_Exercise_: Repeat the stretch of entries below from the line with "now rewrite Hc, Hd, Hm." through the line with "unrouted args (t_ack args) /\". Include both ends and add nothing.

◇ ◇ ◇ ◇

Lemma attempts_pre (attempt : nat) (m : Z) :
  attempts (if (0 <? attempt)%nat
            then [LogRetrying (Z.of_nat attempt + 1) m; SleepMs (Z.of_nat attempt * 500)]
            else []) = 0%nat.
Proof. destruct (0 <? attempt)%nat; reflexivity. Qed.

(** The loop sends at most [todo] requests. *)
Lemma retryLoop_attempts_le w m todo attempt last :
  (attempts (snd (retryLoop w m todo attempt last)) <= todo)%nat.
Proof.
  revert attempt last. induction todo as [| todo IH]; intros attempt last; simpl; [lia |].
  destruct (httpDo w attempt) eqn:E.
  - specialize (IH (S attempt) (Some TransportFailure)).
    destruct (retryLoop w m todo (S attempt) (Some TransportFailure)) as [r out].
    simpl in *. rewrite attempts_app, attempts_pre. simpl. lia.
  - simpl. rewrite attempts_app, attempts_pre. simpl. lia.
Qed.

(** When every request fails, the loop sends [todo] of them and ends
    with the failure. *)
Lemma retryLoop_all_fail w m todo attempt last :
  (forall n, (attempt <= n < attempt + todo)%nat -> httpDo w n = TransportFailure) ->
  (0 < todo)%nat ->
  fst (retryLoop w m todo attempt last) = Some TransportFailure
  /\ attempts (snd (retryLoop w m todo attempt last)) = todo.
Proof.
  revert attempt last. induction todo as [| todo IH]; intros attempt last Hfail Hpos; [lia |].
  simpl. rewrite (Hfail attempt) by lia.
  destruct todo as [| todo].
  - simpl. rewrite attempts_app, attempts_pre. split; reflexivity.
  - destruct (IH (S attempt) (Some TransportFailure)) as [Hr Ha].
    { intros n Hn. apply Hfail. lia. }
    { lia. }
    destruct (retryLoop w m (S todo) (S attempt) (Some TransportFailure)) as [r out].
    simpl in *. rewrite attempts_app, attempts_pre. simpl. split; [exact Hr | lia].
Qed.
Definition with_base_weights (wl ws : float) (c : Config) : Config :=
  mkConfig wl ws (W_HOME_AWAY c)
    (W_GAME_TOTAL c) (W_TEAM_TOTAL c) (W_DEF_VS_POS c) (W_RECENT_FORM c)
    (W_MINUTES_TREND c) (W_PACE c) (W_B2B_PENALTY c)
    (LEAGUE_AVG_GAME_TOTAL c) (LEAGUE_AVG_TEAM_TOTAL c) (LEAGUE_AVG_PACE c)
    (LEAGUE_BASE_PTS_ALLOWED_POS c) (MULT_MIN c) (MULT_MAX c).

(** ** The clamp helper

    C's [x > hi] is IEEE "greater than", that is [hi < x]. *)
Definition gtb (x y : float) : bool := y <? x.
Infix ">?" := gtb (at level 70, no associativity) : float_scope.

Definition clamp (x lo hi : float) : float :=
  if x <? lo then lo else (if x >? hi then hi else x).

(** ** Input and output structs *)

Record Inputs : Set := mkInputs {
  player_name : string;
  player_line_pts : float;
  season_avg_pts : float;
  is_home : Z;
  game_total_ou : float;
  team_total_ou : float;
  opp_pts_allowed_vs_pos : float;
  recent_avg_pts : float;
  season_avg_minutes : float;
  expected_minutes : float;
  matchup_pace : float;
  is_back_to_back : Z
}.

(** The fields of [Output] live in a module of their own: the struct has a
    field [base_points] and the program a function [base_points]. *)
Module Out.
Record Output : Set := mkOutput {
  base_points : float;
  mult_homeaway : float;
  mult_game_total : float;
  mult_team_total : float;
  mult_def_pos : float;
  mult_recent : float;
  mult_minutes : float;
  mult_pace : float;
  mult_b2b : float;
  uncapped_multiplier : float;
  final_multiplier : float;
  projection : float
}.
End Out.
Abbreviation Output := Out.Output.

(** C truth value of an [int]. *)
Definition truthy (n : Z) : bool := negb (n =? 0)%Z.

(** ** Model functions *)

Section Engine.
(** The [/] of the target, and the constants. *)
Variable fdiv : float -> float -> float.
Variable cfg : Config.

Local Notation "x / y" := (fdiv x y) : float_scope.

Definition base_points (i : Inputs) : float :=
  W_BASE_LINE cfg * player_line_pts i
  + W_BASE_SEASON_AVG cfg * season_avg_pts i.

Definition homeaway_multiplier (i : Inputs) : float :=
  let delta := if truthy (is_home i) then W_HOME_AWAY cfg
               else - W_HOME_AWAY cfg in
  1.0 + delta.

Definition game_total_multiplier (i : Inputs) : float :=
  let rel := (game_total_ou i - LEAGUE_AVG_GAME_TOTAL cfg)
             / LEAGUE_AVG_GAME_TOTAL cfg in
  1.0 + rel * W_GAME_TOTAL cfg.

Definition team_total_multiplier (i : Inputs) : float :=
  let rel := (team_total_ou i - LEAGUE_AVG_TEAM_TOTAL cfg)
             / LEAGUE_AVG_TEAM_TOTAL cfg in
  1.0 + rel * W_TEAM_TOTAL cfg.

Definition defense_vs_pos_multiplier (i : Inputs) : float :=
  let rel :=
    if LEAGUE_BASE_PTS_ALLOWED_POS cfg >? 0.0
    then (opp_pts_allowed_vs_pos i - LEAGUE_BASE_PTS_ALLOWED_POS cfg)
         / LEAGUE_BASE_PTS_ALLOWED_POS cfg
    else 0.0 in
  1.0 + rel * W_DEF_VS_POS cfg.

Definition recent_form_multiplier (i : Inputs) : float :=
  if (W_RECENT_FORM cfg =? 0.0) || (season_avg_pts i <=? 0.0) then 1.0
  else
    let rel := (recent_avg_pts i - season_avg_pts i) / season_avg_pts i in
    1.0 + rel * W_RECENT_FORM cfg.

Definition minutes_trend_multiplier (i : Inputs) : float :=
  if (W_MINUTES_TREND cfg =? 0.0) || (season_avg_minutes i <=? 0.0) then 1.0
  else
    let rel := (expected_minutes i - season_avg_minutes i)
               / season_avg_minutes i in
    1.0 + rel * W_MINUTES_TREND cfg.

Definition pace_multiplier (i : Inputs) : float :=
  if (W_PACE cfg =? 0.0) || (LEAGUE_AVG_PACE cfg <=? 0.0) then 1.0
  else
    let rel := (matchup_pace i - LEAGUE_AVG_PACE cfg)
               / LEAGUE_AVG_PACE cfg in
    1.0 + rel * W_PACE cfg.

Definition b2b_multiplier (i : Inputs) : float :=
  if negb (truthy (is_back_to_back i)) || (W_B2B_PENALTY cfg <=? 0.0)
  then 1.0
  else 1.0 - W_B2B_PENALTY cfg.
(** Budgets stay non-negative, never grow, and what leaves a budget is
    exactly the notional bought in that currency. *)
Lemma buy_one_budget k nl by_symbol sym st :
  (forall cur, 0 <= rem st cur)%Q ->
  let st' := fst (buy_one k nl by_symbol sym st) in
  forall cur,
    (0 <= rem st' cur)%Q /\ (rem st' cur <= rem st cur)%Q /\
    (buy_notional cur (selected st') + rem st' cur ==
     buy_notional cur (selected st) + rem st cur)%Q.
Proof.
  intros Hnn st' cur. subst st'.
  destruct (buy_one_effect k nl by_symbol sym st Hnn)
    as [(Hs & Hb & _)|(cand & q & _ & _ & Hs & Hq & _ & Hp & Hle & Hrem & Hother)].
  - rewrite Hs, Hb. pose proof (Hnn cur). repeat split; lra.
  - rewrite Hs, buy_notional_snoc.
    destruct (String.eqb_spec (e_currency cand) cur) as [<-|Hne].
    + rewrite Hrem.
      assert (0 <= inject_Z q * e_price cand)%Q.
      { apply Qmult_le_0_compat; [|lra].
        change 0%Q with (inject_Z 0). rewrite <- Zle_Qle. lia. }
      repeat split; lra.
    + rewrite (Hother cur) by congruence. pose proof (Hnn cur). repeat split; lra.
Qed.

Lemma buy_loop_budget k nl max_new by_symbol desired :
  forall st,
    (forall cur, 0 <= rem st cur)%Q ->
    forall cur,
      (0 <= rem (fst (buy_loop k nl max_new by_symbol desired st)) cur)%Q /\
      (rem (fst (buy_loop k nl max_new by_symbol desired st)) cur <= rem st cur)%Q /\
      (buy_notional cur (selected (fst (buy_loop k nl max_new by_symbol desired st)))
       + rem (fst (buy_loop k nl max_new by_symbol desired st)) cur ==
       buy_notional cur (selected st) + rem st cur)%Q.
Proof.
  induction desired as [|sym rest IH]; intros st Hnn cur; simpl.
  - pose proof (Hnn cur). repeat split; lra.
  - destruct (max_new <=? Z.of_nat (length (selected st))).
    { simpl. pose proof (Hnn cur). repeat split; lra. }
    pose proof (buy_one_budget k nl by_symbol sym st Hnn) as Hstep. simpl in Hstep.
    destruct (buy_one k nl by_symbol sym st) as [st1 [e|]]; simpl in Hstep |- *.
    + exact (Hstep cur).
    + assert (forall c, 0 <= rem st1 c)%Q as Hnn1 by (intros c; apply (Hstep c)).
      destruct (IH st1 Hnn1 cur) as (A & B & C).
      destruct (Hstep cur) as (A1 & B1 & C1).
      repeat split; lra.
Qed.

(** The buys of the loop follow the order of [desired]: they are the
    candidates found for a sub-sequence of it, each with a positive
    quantity. *)
Lemma buy_loop_order k nl max_new by_symbol desired :
  forall st,
    (forall cur, 0 <= rem st cur)%Q ->
    exists ds pairs,
      sublist ds desired /\
      selected (fst (buy_loop k nl max_new by_symbol desired st)) = selected st ++ pairs /\
      Forall2 (fun sym cq => by_symbol !! upper sym = Some (fst cq) /\ 0 < snd cq) ds pairs.
Proof.
  induction desired as [|sym rest IH]; intros st Hnn; simpl.
  - exists [], []. rewrite app_nil_r. repeat split; constructor.
  - destruct (max_new <=? Z.of_nat (length (selected st))).
    { exists [], []. simpl. rewrite app_nil_r. repeat split; [apply sublist_nil_l|constructor]. }
    pose proof (buy_one_budget k nl by_symbol sym st Hnn) as Hstep.
    pose proof (buy_one_effect k nl by_symbol sym st Hnn) as Heff. simpl in Hstep, Heff.
    destruct (buy_one k nl by_symbol sym st) as [st1 [e|]]; simpl in Hstep, Heff |- *.
    + destruct Heff as [[Hs _]|(cand & q & _ & Hnone & _)]; [|discriminate].
      exists [], []. rewrite Hs, app_nil_r.
      repeat split; [apply sublist_nil_l|constructor].
    + assert (forall c, 0 <= rem st1 c)%Q as Hnn1 by (intros c; apply (Hstep c)).
      destruct (IH st1 Hnn1) as (ds & pairs & Hsub & Hsel & Hall).
      destruct Heff as [[Hs _]|(cand & q & Hc & _ & Hs & Hq & _)].
      * exists ds, pairs. rewrite Hsel, Hs.
        repeat split; [apply sublist_cons; exact Hsub|exact Hall].
      * exists (sym :: ds), ((cand, q) :: pairs). rewrite Hsel, Hs, <- app_assoc.
        repeat split; [apply sublist_skip; exact Hsub|].
        constructor; [split; assumption|exact Hall].
Qed.

Lemma process_candidate_frame k os st item obs :
  c_ib (fst (process_candidate k os st item obs)) = c_ib st /\
  budget_remaining (fst (process_candidate k os st item obs)) = budget_remaining st /\
  selected (fst (process_candidate k os st item obs)) = selected st /\
  trade_log (fst (process_candidate k os st item obs)) = trade_log st.
Proof.
  unfold process_candidate.
  destruct (research_body k os (budget_remaining st) item obs) as [v r].
  repeat split.
Qed.

(** The research loop reads the budgets; it does not spend them. *)
Lemma research_loop_frame k os watch :
  forall st,
    c_ib (fst (research_loop k os st watch)) = c_ib st /\
    budget_remaining (fst (research_loop k os st watch)) = budget_remaining st /\
    selected (fst (research_loop k os st watch)) = selected st /\
    trade_log (fst (research_loop k os st watch)) = trade_log st.
Proof.
  induction watch as [|[item obs] rest IH]; intros st; simpl; [repeat split|].
  pose proof (process_candidate_frame k os st item obs) as (A & B & C & D).
  destruct (process_candidate k os st item obs) as [st1 cand]. simpl in *.
  specialize (IH st1). destruct (research_loop k os st1 rest) as [st2 el]. simpl in *.
  destruct IH as (A' & B' & C' & D'). repeat split; congruence.
Qed.

Lemma budget_for_nonneg k acc cur : (0 <= budget_for k acc cur)%Q.
Proof.
  unfold budget_for. destruct (get_account_value _ _ _); [apply Q.le_max_l|apply Qle_refl].
Qed.
(** X3.  The motor pattern matches exactly the control topics of one motor
    level: a topic matches with identifier [m] if and only if [m] is not
    empty, has no slash, and the topic is [farm/<F>/motor/<m>/control],
    possibly followed by one final newline.  So the identifier that is
    extracted is the one the topic was built from. *)
Theorem X3_motor_pattern_round_trip (topic m : string) :
  re_motor_match args topic = Some m <->
  segment m = true /\
  (topic = motor_control_topic args m \/
   topic = (motor_control_topic args m ++ newline)%string).
Proof.
  split.
  - apply re_motor_match_sound.
  - intros [Hm [->| ->]].
    + now apply re_motor_match_control.
    + unfold segment in Hm. apply andb_true_iff in Hm. destruct Hm as [E N].
      unfold re_motor_match, motor_control_topic, farm.
      rewrite !append_assoc.
      change ("farm/" ++ farm_id args ++ "/motor/" ++ m ++ "/control"
              ++ newline)%string
        with ("farm/" ++ (farm_id args ++ "/motor/" ++ m ++ "/control"
                          ++ newline))%string.
      change ("farm/" ++ farm_id args ++ "/motor/")%string
        with ("farm/" ++ (farm_id args ++ "/motor/"))%string.
      rewrite strip_prefix_app_app, strip_prefix_app_app.
      rewrite (strip_prefix_app "/motor/").
      change (m ++ "/control" ++ newline)%string
        with (m ++ String "/" ("control" ++ newline))%string.
      rewrite (span_segment_app m ("control" ++ newline) N).
      apply negb_true_iff in E. rewrite E. reflexivity.
Qed.

End MotorTopics.

Lemma append_last_char (x y : string) (a b : ascii) :
  (x ++ String a "" = y ++ String b "")%string -> a = b.
Proof.
  revert y. induction x as [|c x IH]; intros [|d y] H; simpl in H.
  - now inversion H.
  - inversion H as [[E1 E2]]. destruct y; discriminate E2.
  - inversion H as [[E1 E2]]. destruct x; discriminate E2.
  - inversion H. eauto.
Qed.

Section Topics.

Context {R : PyRuntime}.
Variable args : Args.

Lemma eqb_farm_cancel (x y : string) :
  ("farm/" ++ farm_id args ++ x =? "farm/" ++ farm_id args ++ y)%string
  = (x =? y)%string.
Proof.
  change ("farm/" ++ farm_id args ++ x)%string
    with ("farm/" ++ (farm_id args ++ x))%string.
  change ("farm/" ++ farm_id args ++ y)%string
    with ("farm/" ++ (farm_id args ++ y))%string.
  now rewrite !eqb_app_cancel.
Qed.

Lemma strip_farm_cancel (q r : string) :
  strip_prefix ("farm/" ++ farm_id args ++ q) ("farm/" ++ farm_id args ++ r)
  = strip_prefix q r.
Proof.
  change ("farm/" ++ farm_id args ++ q)%string
    with ("farm/" ++ (farm_id args ++ q))%string.
  change ("farm/" ++ farm_id args ++ r)%string
    with ("farm/" ++ (farm_id args ++ r))%string.
  now rewrite !strip_prefix_app_app.
Qed.

Lemma farm_suffix_inj (x y : string) :
  ("farm/" ++ farm_id args ++ x = "farm/" ++ farm_id args ++ y)%string ->
  x = y.
Proof.
  intro H. apply String.eqb_eq. rewrite <- eqb_farm_cancel.
  now apply String.eqb_eq.
Qed.

(** X4.  Whatever the farm identifier, the seven topics derived from it are
    pairwise distinct; the ack topics of two motors coincide only for the
    same motor identifier, likewise the err topics; and no motor's ack topic
    is a motor's err topic. *)
Theorem X4_topics_do_not_collide :
  NoDup (fixed_topics args) /\
  (forall m1 m2, t_motor_ack args m1 = t_motor_ack args m2 -> m1 = m2) /\
  (forall m1 m2, t_motor_err args m1 = t_motor_err args m2 -> m1 = m2) /\
  (forall m1 m2, t_motor_ack args m1 <> t_motor_err args m2).
Proof.
  split.
  { change (fixed_topics args)
      with (map (fun x => "farm/" ++ farm_id args ++ x)%string
              ["/status"; "/device/status"; "/control"; "/device";
               "/motor/+/control"; "/ack"; "/err"]%string).
    apply Injective_map_NoDup.
    - intros x y. apply farm_suffix_inj.
    - repeat (constructor; [simpl; intuition discriminate|]). constructor. }
  split; [|split].
  - intros m1 m2 H. apply farm_suffix_inj in H.
    apply (append_inv_head "/motor/") in H.
    now apply append_inv_tail in H.
  - intros m1 m2 H. apply farm_suffix_inj in H.
    apply (append_inv_head "/motor/") in H.
    now apply append_inv_tail in H.
  - intros m1 m2 H. apply farm_suffix_inj in H.
    apply (append_inv_head "/motor/") in H.
    change "/ack"%string with ("/ac" ++ "k")%string in H.
    change "/err"%string with ("/er" ++ "r")%string in H.
    rewrite <- !append_assoc in H. apply append_last_char in H.
    discriminate H.
Qed.

Lemma dispatch_unrouted topic :
  (topic =? t_control args)%string = false ->
  (topic =? t_device args)%string = false ->
  re_motor_match args topic = None ->
  unrouted args topic.
Proof.
  intros Hc Hd Hm data w. unfold dispatch, topic_and_type, bind, ret.
  now rewrite Hc, Hd, Hm.
Qed.

Lemma control_is_not_device :
  (t_device args =? t_control args)%string = false.
Proof. unfold t_device, t_control, farm. now rewrite eqb_farm_cancel. Qed.

Lemma fixed_topic_no_motor (sfx : string) :
  strip_prefix "/motor/" sfx = None ->
  re_motor_match args ("farm/" ++ farm_id args ++ sfx) = None.
Proof.
  intro H. unfold re_motor_match, farm. now rewrite strip_farm_cancel, H.
Qed.

Lemma motor_reply_topic_no_motor m (sfx : string) :
  no_slash m = true ->
  (String "/" sfx =? "/control")%string = false ->
  (String "/" sfx =? "/control" ++ newline)%string = false ->
  re_motor_match args
    ("farm/" ++ farm_id args ++ "/motor/" ++ m ++ String "/" sfx) = None.
Proof.
  intros N H1 H2. unfold re_motor_match, farm.
  rewrite strip_farm_cancel, (strip_prefix_app "/motor/").
  rewrite (span_segment_app m sfx N), H1, H2.
  now destruct (m =? "")%string.
Qed.

(** Every topic the simulator publishes on is one on which no payload
    reaches a handler. *)
Lemma published_topics_unrouted :
  unrouted args (t_status args) /\
  unrouted args (t_dev_status args) /\
  unrouted args (t_ack args) /\
  unrouted args (t_err args) /\
  (forall m, segment m = true -> unrouted args (t_motor_ack args m)) /\
  (forall m, segment m = true -> unrouted args (t_motor_err args m)).
Proof.
  repeat split;
    try (apply dispatch_unrouted;
         [ unfold t_status, t_dev_status, t_ack, t_err, t_control, farm;
           now rewrite eqb_farm_cancel
         | unfold t_status, t_dev_status, t_ack, t_err, t_device, farm;
           now rewrite eqb_farm_cancel
         | now apply fixed_topic_no_motor ]).
  - intros m Hm. unfold segment in Hm. apply andb_true_iff in Hm.
    destruct Hm as [_ N]. apply dispatch_unrouted.
    + unfold t_motor_ack, t_control, farm. now rewrite eqb_farm_cancel.
    + unfold t_motor_ack, t_device, farm. now rewrite eqb_farm_cancel.
    + now apply (motor_reply_topic_no_motor m "ack").
  - intros m Hm. unfold segment in Hm. apply andb_true_iff in Hm.
    destruct Hm as [_ N]. apply dispatch_unrouted.
    + unfold t_motor_err, t_control, farm. now rewrite eqb_farm_cancel.
    + unfold t_motor_err, t_device, farm. now rewrite eqb_farm_cancel.
    + now apply (motor_reply_topic_no_motor m "err").
Qed.

End Topics.

(** ** Routing *)

Section Routing.

Context {R : PyRuntime}.
Variable args : Args.

Lemma typed_is_dict data name :
  eq_str (field data "type") name = true -> exists kvs, data = JObj kvs.
Proof. destruct data; try discriminate. now eexists. Qed.

Lemma topic_and_type_true data name w :
  eq_str (field data "type") name = true ->
  topic_and_type true data name w = (Done true, w).
Proof.
  intro H. destruct (typed_is_dict _ _ H) as [kvs ->].
  unfold topic_and_type, bind. rewrite dict_get_field. unfold ret.
  now rewrite H.
Qed.

Lemma control_no_motor : re_motor_match args (t_control args) = None.
Proof. unfold t_control, farm. now apply fixed_topic_no_motor. Qed.

Lemma device_no_motor : re_motor_match args (t_device args) = None.
Proof. unfold t_device, farm. now apply fixed_topic_no_motor. Qed.

(** X5.  A payload whose [type] names the category of the topic it arrives
    on is handed to the handler of that category and to no other: PIVOT_CMD
    on the control topic, DEVICE_CMD on the device topic, and MOTOR_CMD on
    the control topic of motor [m], with [m] as the motor identifier. *)
Theorem X5_dispatch_routes_matching_type (data : json) (w : world) :
  (eq_str (field data "type") "PIVOT_CMD" = true ->
   dispatch args (t_control args) data w = handle_pivot_cmd args data w) /\
  (eq_str (field data "type") "DEVICE_CMD" = true ->
   dispatch args (t_device args) data w = handle_device_cmd args data w) /\
  (forall m,
     segment m = true ->
     eq_str (field data "type") "MOTOR_CMD" = true ->
     dispatch args (motor_control_topic args m) data w =
     handle_motor_cmd args m data w).
Proof.
  repeat split.
  - intro H. unfold dispatch. rewrite String.eqb_refl.
    unfold bind at 1. now rewrite (topic_and_type_true _ _ _ H).
  - intro H. unfold dispatch.
    rewrite control_is_not_device, String.eqb_refl.
    unfold bind at 1. unfold topic_and_type at 1. unfold ret at 1.
    unfold bind at 1. now rewrite (topic_and_type_true _ _ _ H).
  - intros m Hm H. destruct (typed_is_dict _ _ H) as [kvs ->].
    now apply dispatch_motor.
Qed.

(** X6.  Nothing is answered outside the three categories.  A dict whose
    [type] is not the one of the topic it arrives on (another category's,
    a missing one, a value that is not a str) is discarded on the control
    topic, on the device topic and on every motor control topic; and on a
    topic of no category every payload is discarded, dict or not. *)
Theorem X6_dispatch_discards_mismatch (kvs : list (string * json))
  (w : world) :
  (eq_str (field (JObj kvs) "type") "PIVOT_CMD" = false ->
   dispatch args (t_control args) (JObj kvs) w = (Done tt, w)) /\
  (eq_str (field (JObj kvs) "type") "DEVICE_CMD" = false ->
   dispatch args (t_device args) (JObj kvs) w = (Done tt, w)) /\
  (forall m,
     segment m = true ->
     eq_str (field (JObj kvs) "type") "MOTOR_CMD" = false ->
     dispatch args (motor_control_topic args m) (JObj kvs) w = (Done tt, w)) /\
  (forall topic data,
     topic <> t_control args -> topic <> t_device args ->
     re_motor_match args topic = None ->
     dispatch args topic data w = (Done tt, w)).
Proof.
  repeat split.
  - intro H. apply dispatch_unrecognised.
    + now rewrite H, andb_false_r.
    + rewrite String.eqb_sym, control_is_not_device. reflexivity.
    + now rewrite control_no_motor.
  - intro H. apply dispatch_unrecognised.
    + now rewrite control_is_not_device.
    + now rewrite H, andb_false_r.
    + now rewrite device_no_motor.
  - intros m Hm H. apply dispatch_unrecognised.
    + now rewrite motor_topic_not_control.
    + now rewrite motor_topic_not_device.
    + now rewrite (re_motor_match_control args m Hm).
  - intros topic data Hc Hd Hm. apply dispatch_unrouted; [| |exact Hm].
    + now apply String.eqb_neq.
    + now apply String.eqb_neq.
Qed.

Lemma dispatch_sends_routable (Q : event -> Prop) topic data :
  (forall h,
     match h with HMotor m => segment m = true | _ => True end ->
     sends Q (run_handler args h data)) ->
  sends Q (dispatch args topic data).
Proof.
  intro H. unfold dispatch.
  apply sends_bind; [apply topic_and_type_sends|]. intros [|].
  { exact (H HPivot I). }
  apply sends_bind; [apply topic_and_type_sends|]. intros [|].
  { exact (H HDevice I). }
  destruct (re_motor_match args topic) as [m|] eqn:E; [|apply sends_ret].
  apply sends_bind; [apply topic_and_type_sends|]. intros [|].
  - apply (H (HMotor m)). now apply (re_motor_match_sound args topic m).
  - apply sends_ret.
Qed.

◇ ◇ ◇ ◇

_Output for this task_:
  now rewrite Hc, Hd, Hm.
Qed.

Lemma control_is_not_device :
  (t_device args =? t_control args)%string = false.
Proof. unfold t_device, t_control, farm. now rewrite eqb_farm_cancel. Qed.

Lemma fixed_topic_no_motor (sfx : string) :
  strip_prefix "/motor/" sfx = None ->
  re_motor_match args ("farm/" ++ farm_id args ++ sfx) = None.
Proof.
  intro H. unfold re_motor_match, farm. now rewrite strip_farm_cancel, H.
Qed.

Lemma motor_reply_topic_no_motor m (sfx : string) :
  no_slash m = true ->
  (String "/" sfx =? "/control")%string = false ->
  (String "/" sfx =? "/control" ++ newline)%string = false ->
  re_motor_match args
    ("farm/" ++ farm_id args ++ "/motor/" ++ m ++ String "/" sfx) = None.
Proof.
  intros N H1 H2. unfold re_motor_match, farm.
  rewrite strip_farm_cancel, (strip_prefix_app "/motor/").
  rewrite (span_segment_app m sfx N), H1, H2.
  now destruct (m =? "")%string.
Qed.

(** Every topic the simulator publishes on is one on which no payload
    reaches a handler. *)
Lemma published_topics_unrouted :
  unrouted args (t_status args) /\
  unrouted args (t_dev_status args) /\
  unrouted args (t_ack args) /\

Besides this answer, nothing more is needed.